Segment Start: Supplied entries

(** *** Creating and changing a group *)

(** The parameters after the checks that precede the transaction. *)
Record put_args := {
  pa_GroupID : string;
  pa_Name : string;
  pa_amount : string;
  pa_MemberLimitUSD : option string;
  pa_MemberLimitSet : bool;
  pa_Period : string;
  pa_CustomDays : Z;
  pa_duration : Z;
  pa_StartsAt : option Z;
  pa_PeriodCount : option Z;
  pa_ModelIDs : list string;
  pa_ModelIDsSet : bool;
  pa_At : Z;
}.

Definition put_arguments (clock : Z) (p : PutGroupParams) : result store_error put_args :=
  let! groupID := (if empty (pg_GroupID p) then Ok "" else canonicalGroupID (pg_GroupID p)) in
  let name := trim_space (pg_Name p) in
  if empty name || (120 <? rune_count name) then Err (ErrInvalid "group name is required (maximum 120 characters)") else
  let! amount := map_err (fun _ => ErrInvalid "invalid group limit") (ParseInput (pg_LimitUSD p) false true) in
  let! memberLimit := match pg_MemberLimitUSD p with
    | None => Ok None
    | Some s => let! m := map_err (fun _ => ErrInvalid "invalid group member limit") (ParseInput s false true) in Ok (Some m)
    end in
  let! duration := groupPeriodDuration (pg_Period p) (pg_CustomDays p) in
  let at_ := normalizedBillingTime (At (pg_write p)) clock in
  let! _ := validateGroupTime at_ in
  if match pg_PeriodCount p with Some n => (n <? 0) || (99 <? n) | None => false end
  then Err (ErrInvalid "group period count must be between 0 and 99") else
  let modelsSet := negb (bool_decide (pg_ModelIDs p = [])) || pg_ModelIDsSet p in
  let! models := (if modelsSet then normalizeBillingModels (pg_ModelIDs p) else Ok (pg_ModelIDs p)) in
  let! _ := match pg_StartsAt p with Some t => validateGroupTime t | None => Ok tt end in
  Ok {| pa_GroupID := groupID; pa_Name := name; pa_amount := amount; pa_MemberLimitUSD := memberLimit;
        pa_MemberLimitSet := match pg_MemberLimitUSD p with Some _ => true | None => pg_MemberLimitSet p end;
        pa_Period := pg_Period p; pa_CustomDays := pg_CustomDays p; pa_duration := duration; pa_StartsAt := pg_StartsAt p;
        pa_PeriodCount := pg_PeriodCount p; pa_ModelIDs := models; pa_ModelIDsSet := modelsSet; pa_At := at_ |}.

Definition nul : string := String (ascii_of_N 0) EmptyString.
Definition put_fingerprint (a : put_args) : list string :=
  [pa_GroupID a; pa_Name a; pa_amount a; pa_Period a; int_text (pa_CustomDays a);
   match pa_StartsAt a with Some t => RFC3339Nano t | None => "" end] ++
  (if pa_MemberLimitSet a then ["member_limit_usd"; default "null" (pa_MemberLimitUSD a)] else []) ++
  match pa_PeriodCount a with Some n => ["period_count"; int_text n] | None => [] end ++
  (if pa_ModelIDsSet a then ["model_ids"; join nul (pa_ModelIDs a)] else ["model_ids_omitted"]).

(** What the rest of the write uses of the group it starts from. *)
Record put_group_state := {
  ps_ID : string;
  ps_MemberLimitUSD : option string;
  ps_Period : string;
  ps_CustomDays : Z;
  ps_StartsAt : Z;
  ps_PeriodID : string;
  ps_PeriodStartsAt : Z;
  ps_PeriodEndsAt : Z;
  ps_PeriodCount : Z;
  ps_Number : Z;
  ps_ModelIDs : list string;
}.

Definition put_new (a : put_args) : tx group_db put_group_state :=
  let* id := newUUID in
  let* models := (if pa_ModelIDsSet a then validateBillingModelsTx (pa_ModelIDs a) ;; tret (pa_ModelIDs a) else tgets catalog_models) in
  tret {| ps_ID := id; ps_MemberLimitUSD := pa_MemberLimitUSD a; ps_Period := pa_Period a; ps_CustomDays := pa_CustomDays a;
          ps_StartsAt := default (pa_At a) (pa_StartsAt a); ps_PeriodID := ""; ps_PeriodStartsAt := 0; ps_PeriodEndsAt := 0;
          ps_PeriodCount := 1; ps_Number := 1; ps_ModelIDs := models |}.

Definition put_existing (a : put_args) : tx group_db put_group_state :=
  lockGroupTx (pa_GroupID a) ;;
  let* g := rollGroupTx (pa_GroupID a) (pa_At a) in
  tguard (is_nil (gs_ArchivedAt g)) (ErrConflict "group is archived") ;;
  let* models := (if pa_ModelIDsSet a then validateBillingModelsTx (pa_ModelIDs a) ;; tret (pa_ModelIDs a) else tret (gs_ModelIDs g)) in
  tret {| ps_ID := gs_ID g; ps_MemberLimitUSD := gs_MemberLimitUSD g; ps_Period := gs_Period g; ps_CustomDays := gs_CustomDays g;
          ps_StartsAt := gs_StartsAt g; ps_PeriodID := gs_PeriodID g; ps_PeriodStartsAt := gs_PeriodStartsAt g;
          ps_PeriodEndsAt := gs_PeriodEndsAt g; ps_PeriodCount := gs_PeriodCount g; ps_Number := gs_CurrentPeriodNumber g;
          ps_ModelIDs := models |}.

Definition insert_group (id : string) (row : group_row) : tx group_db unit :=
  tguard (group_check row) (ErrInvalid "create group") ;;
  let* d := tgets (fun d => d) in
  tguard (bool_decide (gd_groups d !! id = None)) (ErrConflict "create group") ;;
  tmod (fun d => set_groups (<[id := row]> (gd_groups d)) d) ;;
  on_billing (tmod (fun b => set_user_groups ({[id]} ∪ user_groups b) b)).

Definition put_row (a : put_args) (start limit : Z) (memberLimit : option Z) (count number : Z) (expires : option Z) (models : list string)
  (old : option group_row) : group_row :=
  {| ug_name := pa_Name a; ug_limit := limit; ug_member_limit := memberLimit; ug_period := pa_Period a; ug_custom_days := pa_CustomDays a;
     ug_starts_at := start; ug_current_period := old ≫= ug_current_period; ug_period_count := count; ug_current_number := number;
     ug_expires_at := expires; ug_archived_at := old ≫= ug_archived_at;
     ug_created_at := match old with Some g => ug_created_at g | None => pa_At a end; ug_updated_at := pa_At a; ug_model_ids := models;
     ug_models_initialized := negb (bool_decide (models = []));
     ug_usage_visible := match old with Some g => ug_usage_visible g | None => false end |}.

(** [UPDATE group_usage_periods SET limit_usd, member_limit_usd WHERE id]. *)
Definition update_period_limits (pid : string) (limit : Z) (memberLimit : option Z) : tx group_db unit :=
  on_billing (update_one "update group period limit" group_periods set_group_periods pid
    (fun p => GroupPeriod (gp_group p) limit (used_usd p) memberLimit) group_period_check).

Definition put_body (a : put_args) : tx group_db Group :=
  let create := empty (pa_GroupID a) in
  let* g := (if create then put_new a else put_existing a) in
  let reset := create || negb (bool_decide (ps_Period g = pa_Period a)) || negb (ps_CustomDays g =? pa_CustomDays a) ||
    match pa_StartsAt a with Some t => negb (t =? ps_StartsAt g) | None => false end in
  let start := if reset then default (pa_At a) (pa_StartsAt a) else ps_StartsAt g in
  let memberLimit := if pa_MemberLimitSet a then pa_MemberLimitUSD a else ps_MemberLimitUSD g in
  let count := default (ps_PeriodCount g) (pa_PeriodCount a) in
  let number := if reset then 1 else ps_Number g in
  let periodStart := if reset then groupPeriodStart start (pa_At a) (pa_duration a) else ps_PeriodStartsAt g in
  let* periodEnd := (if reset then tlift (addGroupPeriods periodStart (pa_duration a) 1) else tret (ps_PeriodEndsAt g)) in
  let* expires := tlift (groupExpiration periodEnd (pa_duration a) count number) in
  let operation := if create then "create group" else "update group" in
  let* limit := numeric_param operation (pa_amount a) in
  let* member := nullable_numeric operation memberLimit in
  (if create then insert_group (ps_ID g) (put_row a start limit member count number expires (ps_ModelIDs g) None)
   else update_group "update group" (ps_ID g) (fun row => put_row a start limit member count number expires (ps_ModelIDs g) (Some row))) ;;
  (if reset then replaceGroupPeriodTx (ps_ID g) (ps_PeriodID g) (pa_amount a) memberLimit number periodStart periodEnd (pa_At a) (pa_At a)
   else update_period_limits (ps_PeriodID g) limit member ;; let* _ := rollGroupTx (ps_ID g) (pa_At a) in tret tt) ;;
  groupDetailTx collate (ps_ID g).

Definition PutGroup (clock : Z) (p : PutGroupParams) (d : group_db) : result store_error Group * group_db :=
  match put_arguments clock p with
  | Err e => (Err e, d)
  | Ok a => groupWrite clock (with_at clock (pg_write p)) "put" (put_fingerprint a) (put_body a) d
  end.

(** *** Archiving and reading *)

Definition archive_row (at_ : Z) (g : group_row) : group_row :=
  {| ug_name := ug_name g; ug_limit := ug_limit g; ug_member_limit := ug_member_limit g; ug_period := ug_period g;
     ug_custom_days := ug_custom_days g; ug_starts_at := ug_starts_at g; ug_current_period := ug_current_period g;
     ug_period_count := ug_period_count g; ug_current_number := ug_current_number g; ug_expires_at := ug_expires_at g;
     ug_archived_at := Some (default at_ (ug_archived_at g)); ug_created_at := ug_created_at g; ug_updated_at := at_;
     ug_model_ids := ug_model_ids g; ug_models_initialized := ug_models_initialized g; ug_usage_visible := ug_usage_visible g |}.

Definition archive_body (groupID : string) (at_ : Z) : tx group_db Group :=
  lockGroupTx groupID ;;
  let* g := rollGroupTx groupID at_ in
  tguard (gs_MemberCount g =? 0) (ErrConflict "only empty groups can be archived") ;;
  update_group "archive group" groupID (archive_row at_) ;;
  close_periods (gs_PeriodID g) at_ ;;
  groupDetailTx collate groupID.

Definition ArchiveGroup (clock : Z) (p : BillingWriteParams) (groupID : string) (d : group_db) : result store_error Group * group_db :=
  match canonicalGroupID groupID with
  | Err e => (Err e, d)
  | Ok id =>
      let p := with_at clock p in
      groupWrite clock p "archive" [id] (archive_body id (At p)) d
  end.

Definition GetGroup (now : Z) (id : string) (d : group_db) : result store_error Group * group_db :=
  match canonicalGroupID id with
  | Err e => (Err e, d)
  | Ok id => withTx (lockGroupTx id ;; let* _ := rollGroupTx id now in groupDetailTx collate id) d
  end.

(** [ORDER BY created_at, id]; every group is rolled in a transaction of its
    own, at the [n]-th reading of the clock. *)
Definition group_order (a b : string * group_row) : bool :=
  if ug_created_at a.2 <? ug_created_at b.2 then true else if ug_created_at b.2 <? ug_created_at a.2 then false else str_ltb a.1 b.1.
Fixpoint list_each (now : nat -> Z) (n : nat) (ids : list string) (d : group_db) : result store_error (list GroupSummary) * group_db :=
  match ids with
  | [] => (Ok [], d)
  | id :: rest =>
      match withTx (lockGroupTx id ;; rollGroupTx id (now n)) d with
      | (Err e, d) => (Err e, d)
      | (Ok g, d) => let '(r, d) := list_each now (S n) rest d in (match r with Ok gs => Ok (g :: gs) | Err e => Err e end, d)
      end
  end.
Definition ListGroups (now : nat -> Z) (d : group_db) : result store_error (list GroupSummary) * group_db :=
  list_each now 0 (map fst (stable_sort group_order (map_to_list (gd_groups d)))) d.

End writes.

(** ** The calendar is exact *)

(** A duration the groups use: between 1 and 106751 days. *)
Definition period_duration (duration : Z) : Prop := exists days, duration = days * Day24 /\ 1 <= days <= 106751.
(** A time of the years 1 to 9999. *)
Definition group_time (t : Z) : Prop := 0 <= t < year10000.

Segment End: Supplied entries

• Work request: Each line from the top of the records down to the one with "None => Ok None" must be retyped exactly; include both ends and nothing else.

• Answer box:
(** *** Creating and changing a group *)

(** The parameters after the checks that precede the transaction. *)
Record put_args := {
  pa_GroupID : string;
  pa_Name : string;
  pa_amount : string;
  pa_MemberLimitUSD : option string;
  pa_MemberLimitSet : bool;
  pa_Period : string;
  pa_CustomDays : Z;
  pa_duration : Z;
  pa_StartsAt : option Z;
  pa_PeriodCount : option Z;
  pa_ModelIDs : list string;
  pa_ModelIDsSet : bool;
  pa_At : Z;
}.

Definition put_arguments (clock : Z) (p : PutGroupParams) : result store_error put_args :=
  let! groupID := (if empty (pg_GroupID p) then Ok "" else canonicalGroupID (pg_GroupID p)) in
  let name := trim_space (pg_Name p) in
  if empty name || (120 <? rune_count name) then Err (ErrInvalid "group name is required (maximum 120 characters)") else
  let! amount := map_err (fun _ => ErrInvalid "invalid group limit") (ParseInput (pg_LimitUSD p) false true) in
  let! memberLimit := match pg_MemberLimitUSD p with
    | None => Ok None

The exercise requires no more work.